2. El conjunto de datos que se aportan en este caso y la trayectoria investigadora del historiador, acreditan un respaldo suficiente a su derecho a formular hipótesis discutibles en un contexto polémico, en base a información de la que dispone. Exigir certezas incuestionables a los historiadores, sería tanto como impedir el desarrollo de esta materia fundamental para la formación de la conciencia cívica de cualquier sociedad.

3. Es una grave distorsión aplicar al objeto investigado las categorías de situaciones presentes.

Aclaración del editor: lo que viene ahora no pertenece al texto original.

Section session.
(** The interval of frames, the sample rate, the most samples in a block of audio, and the
    times of the first frame and of the first sample, all in nanoseconds. *)
Context (interval rate block_max t0 a0 : Z).

Definition frame_time (n : Z) : Z := t0 + n * interval.

(** The time of the block that begins with sample [n], as the audio thread counts it. *)
Definition block_time (n : Z) : Z := a0 + (n * 1000000000) `div` rate.

(** An encoder with the number of frames or samples it has received, the times of the frames
    it has kept, and the ranges of samples. A video encoder is given every [vt_divisor]-th
    frame, from the first. *)
Record video_track := mk_vt { vt_divisor : Z; vt_enc : paused_encoder; vt_seen : Z; vt_kept : list Z }.
Record audio_track := mk_at { at_enc : paused_encoder; at_seen : Z; at_kept : list (Z * Z) }.

(** The pauses, the last one first; the end of one that goes on is [None]. *)
Record session := mk_session {
  vts : list video_track; ats : list audio_track; pauses : list (Z * option Z)
}.

Definition see_frame (v : video_track) : video_track :=
  let ts := frame_time (vt_divisor v * vt_seen v) in
  let '(p, ignore_frame) := video_pause_check (pe_pause (vt_enc v)) ts in
  mk_vt (vt_divisor v) (mk_paused (pe_paused (vt_enc v)) p) (vt_seen v + 1)
    (if ignore_frame then vt_kept v else vt_kept v ++ [ts]).

(** A block of [frames] samples of four bytes. *)
Definition see_block (a : audio_track) (frames : Z) : option audio_track :=
  let data := mk_audio_data [mk_plane [] 0] frames (block_time (at_seen a)) in
  '(p, data, ignore_audio) ← audio_pause_check (pe_pause (at_enc a)) data rate;
  let kept := match ad_data data with
    | pl :: _ => [(at_seen a + pl_off pl `div` sizeof_float, ad_frames data)] | [] => [] end in
  Some (mk_at (mk_paused (pe_paused (at_enc a)) p) (at_seen a + frames)
    (if (ignore_audio : bool) then at_kept a else at_kept a ++ kept)).

Inductive session_event :=
  | S_FRAME (i : nat)
  | S_AUDIO (j : nat) (frames : Z)
  | S_PAUSE (pause : bool) (now : Z).

(** The number of the frame of the clock after the last one received. *)
Definition after_last (v : video_track) : Z := vt_divisor v * (vt_seen v - 1) + 1.

(** The clock [now] against what has been received: no encoder is more than an interval
    ahead of it, and the first video encoder has had a frame, and none of the future. *)
Definition clock_ok (st : session) (now : Z) : bool :=
  (now <? 2 ^ 60) &&
  forallb (λ v, frame_time (after_last v) <=? now + interval) (vts st) &&
  forallb (λ a, block_time (at_seen a) <=? now + interval) (ats st) &&
  match vts st with
  | v :: _ => (1 <=? vt_seen v) && (frame_time (vt_divisor v * (vt_seen v - 1)) <=? now)
  | [] => false
  end.

(** A pause lasts longer than a block of audio. *)
Definition long_enough (s e : Z) : bool := (block_max * 1000000000) `div` rate + 1 <? e - s.

Definition note_pause (ps : list (Z * option Z)) (pause : bool) (ts : Z) : option (list (Z * option Z)) :=
  if pause then Some ((ts, None) :: ps)
  else match ps with
       | (s, _) :: ps => if long_enough s ts then Some ((s, Some ts) :: ps) else None
       | [] => None
       end.

Definition set_vt (v : video_track) (e : paused_encoder) : video_track := mk_vt (vt_divisor v) e (vt_seen v) (vt_kept v).
Definition set_at (a : audio_track) (e : paused_encoder) : audio_track := mk_at e (at_seen a) (at_kept a).

Definition do_pause (st : session) (pause : bool) (now : Z) : option session :=
  first ← head (vts st);
  ts ← get_closest_v_ts (pe_pause (vt_enc first)) interval now;
  '(venc, aenc, success) ← obs_encoded_output_pause (map (Some ∘ vt_enc) (vts st)) (map (Some ∘ at_enc) (ats st))
    interval now pause;
  if (success : bool) then
    ps ← note_pause (pauses st) pause ts;
    Some (mk_session (zip_with set_vt (vts st) (present venc)) (zip_with set_at (ats st) (present aenc)) ps)
  else Some st.

Definition session_step (st : session) (ev : session_event) : option session :=
  match ev with
  | S_FRAME i =>
      v ← vts st !! i;
      if frame_time (vt_divisor v * vt_seen v) <? 2 ^ 61 then Some (mk_session (<[i := see_frame v]> (vts st)) (ats st) (pauses st))
      else None
  | S_AUDIO j frames =>
      a ← ats st !! j;
      if (0 <? frames) && (frames <=? block_max) && (block_time (at_seen a + frames) <? 2 ^ 61) then
        a' ← see_block a frames;
        Some (mk_session (vts st) (<[j := a']> (ats st)) (pauses st))
      else None
  | S_PAUSE pause now => if clock_ok st now then do_pause st pause now else None
  end.

Fixpoint session_run (st : session) (evs : list session_event) : option session :=
  match evs with
  | [] => Some st
  | ev :: evs => st ← session_step st ev; session_run st evs
  end.

(** A video encoder for each divisor and [na] audio encoders that have just been started. *)
Definition new_encoder : paused_encoder := mk_paused false (pause_reset (mk_pause 0 0 0 0)).
Definition session_start (divisors : list Z) (na : nat) : session :=
  mk_session (map (λ d, mk_vt d new_encoder 0 []) divisors) (replicate na (mk_at new_encoder 0 [])) [].

(** ** The specification *)

(** Whether a time lies in a pause. *)
Definition within (t : Z) (q : Z * option Z) : bool :=
  (q.1 <=? t) && match q.2 with Some e => t <? e | None => true end.
Definition in_pause (ps : list (Z * option Z)) (t : Z) : bool := existsb (within t) ps.

(** How much of the time before [t] a pause takes, and how much is left. *)
Definition overlap (t : Z) (q : Z * option Z) : Z :=
  Z.max 0 (match q.2 with Some e => Z.min t e | None => t end - q.1).
Definition lost_time (ps : list (Z * option Z)) (t : Z) : Z := foldr (λ q s, overlap t q + s) 0 ps.
Definition active_time (ps : list (Z * option Z)) (t : Z) : Z := t - lost_time ps t.

Definition kept_samples (l : list (Z * Z)) : Z := foldr (λ r s, r.2 + s) 0 l.

(** An encoder of every [d]-th frame is given the frame of that time. *)
Definition seen_by (d t : Z) : Prop := ∃ k, t = frame_time (d * k).

(** Each pause ends, or begins, at a frame the encoder is given. *)
Definition ends_seen (d : Z) (ps : list (Z * option Z)) : Prop :=
  Forall (λ q, match q.2 with Some e => seen_by d e | None => True end) ps.
Definition starts_seen (d : Z) (ps : list (Z * option Z)) : Prop := Forall (λ q, seen_by d q.1) ps.

(** ** Invariant *)

Hypothesis interval_range : 0 < interval < 2 ^ 40.
Hypothesis rate_range : 0 < rate < 2 ^ 20.
Hypothesis block_range : 0 < block_max < 2 ^ 31.
Hypothesis starts : 0 < t0 < 2 ^ 60 ∧ 0 < a0 < 2 ^ 60.

Definition on_grid (t : Z) : Prop := ∃ k, t = frame_time k.

(** The pauses that are over. *)
Definition done_before (ps : list (Z * option Z)) (t : Z) : Prop :=
  Forall (λ q, ∃ e, q.2 = Some e ∧ q.1 ≤ e ≤ t) ps.

Definition total (ps : list (Z * option Z)) : Z :=
  foldr (λ q s, match q.2 with Some e => e - q.1 | None => 0 end + s) 0 ps.

Fixpoint pauses_ok (ps : list (Z * option Z)) : Prop :=
  match ps with
  | [] => True
  | (s, oe) :: ps =>
      on_grid s ∧ t0 < s < 2 ^ 61 ∧ done_before ps s ∧ pauses_ok ps ∧
      match oe with Some e => on_grid e ∧ s < e < 2 ^ 61 ∧ long_enough s e = true | None => True end
  end.

(** Where an encoder that receives what comes at [t] is. *)
Inductive phase (p : pause_data) (ps : list (Z * option Z)) (t : Z) : Prop :=
  | running : ts_start p = 0 → ts_end p = 0 → done_before ps t → phase p ps t
  | pausing s oe ps' : ps = (s, oe) :: ps' → ts_start p = s → ts_end p = default 0 oe → done_before ps' t →
      match oe with Some e => t ≤ e | None => True end → phase p ps t.

Lemma done_mono ps t t' : t ≤ t' → done_before ps t → done_before ps t'.
Proof. intros Ht Hd. eapply Forall_impl; [exact Hd|]. intros q (e & E & H). exists e. split; [done|lia]. Qed.

Lemma lost_done ps t : done_before ps t → lost_time ps t = total ps.
Proof.
  induction 1 as [|[s oe] ps (e & E & H) Hps IH]; [done|]. cbn in E, H. subst oe.
  unfold lost_time, total in *. cbn. rewrite IH. unfold overlap. cbn. lia.
Qed.

Lemma in_pause_done ps t : done_before ps t → in_pause ps t = false.
Proof.
  induction 1 as [|[s oe] ps (e & E & H) Hps IH]; [done|]. cbn in E, H. subst oe.
  unfold in_pause in *. cbn [existsb]. rewrite IH. unfold within. cbn.
  destruct (Z.ltb_spec t e); [lia|]. by rewrite andb_false_r.
Qed.

Lemma total_le ps t : pauses_ok ps → done_before ps t → t0 ≤ t → 0 ≤ total ps ≤ t - t0.
Proof.
  revert t. induction ps as [|[s oe] ps IH]; intros t Hok Hd Ht; [cbn; lia|].
  destruct Hok as (_ & Hs & Hds & Hok & _). inversion_clear Hd as [|?? (e & E & H) Hd']. cbn in E, H. subst oe.
  specialize (IH s Hok Hds ltac:(lia)). unfold total in *. cbn [foldr]. cbn. lia.
Qed.

Lemma frame_time_succ n : frame_time (n + 1) = frame_time n + interval.
Proof. unfold frame_time. lia. Qed.

(** Two times of frames are at least an interval apart, those of every [d]-th one [d]. *)
Lemma grid_step n t : on_grid t → frame_time n < t → frame_time (n + 1) ≤ t.
Proof. intros [k ->]. unfold frame_time. intros H. assert (n < k) by nia. nia. Qed.

Lemma seen_step d n t : 1 ≤ d → seen_by d t → frame_time (d * (n - 1)) < t → frame_time (d * n) ≤ t.
Proof. intros Hd [k ->]. unfold frame_time. intros H. assert (d * (n - 1) < d * k) by nia. assert (n - 1 < k) by nia. nia. Qed.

Es evidente que la represión informal llevada a cabo a la sazón, por definición y salvo raras excepciones, carece de pruebas documentales que la acrediten y, en la medida en que el aparato policial y judicial quedó en el poder de quien la llevó a la práctica, nunca se procedió a investigar dichos crímenes. Hay que recordar que la franquista, como toda Dictadura, tuvo como base la impunidad. Lo dicho no debe impedir al historiador afirmar que dichas muertes se produjeron y apuntar que se puede establecer cómo hipótesis factible y verosímil algún tipo de relación entre ellas y los principales integrantes de las organizaciones que llevaron a cabo estas actuaciones, nominalmente de la Falange (en calidad de autores o instigadores), atendiendo a los testimonios orales recogidos y a la documentación escrita encontrada. Hay que matizar, asimismo, que no se hace ninguna aserción concreta sobre una actuación determinada de los mencionados: esto es, no se asevera sobre la adscripción específica de los aludidos con ninguno de los tres grados de intervención en la represión que se indican, y su supuesta participación en aquella está “señalada” en tercera persona por fuentes orales contrastadas.

4. En su ámbito, los historiadores valoran cuáles son las causas que explican los hechos históricos y proponen su interpretación, y aunque tales explicaciones e interpretaciones sean en ocasiones incompatibles con otras visiones, no corresponde a un Tribunal de Justicia decidir, por acción u omisión, cual o cuales deban imponerse de entre las posibles. Son los propios ciudadanos quien, a la luz del debate historiográfico y cultural, los que conforman su propia visión de lo acaecido, que puede variar en el futuro. En caso contrario, se impondría la censura previa o la autocensura en la producción científica, algo inconcebible en el marco de una sociedad democrática y abierta; sobre todo cuando se trata de relatar unos hechos históricos relevantes del pasado reciente que precisan una saludable investigación y esclarecimiento, para reforzar justo la defensa del pluralismo político y el diálogo, representado por las víctimas de la represión frente al totalitarismo y el fundamentalismo que impusieron los vencedores; estos, para legitimar un régimen surgido de un golpe militar, inculcaron además una versión oficial de los acontecimientos, frente a la cual - de producirse una condena del historiador - nos encontraríamos que no se permitiría contraponer otras perspectivas diferentes.

Por todo esto nos solidarizamos con el investigador Dionisio Pereira y demandamos el sobreseimiento de su causa.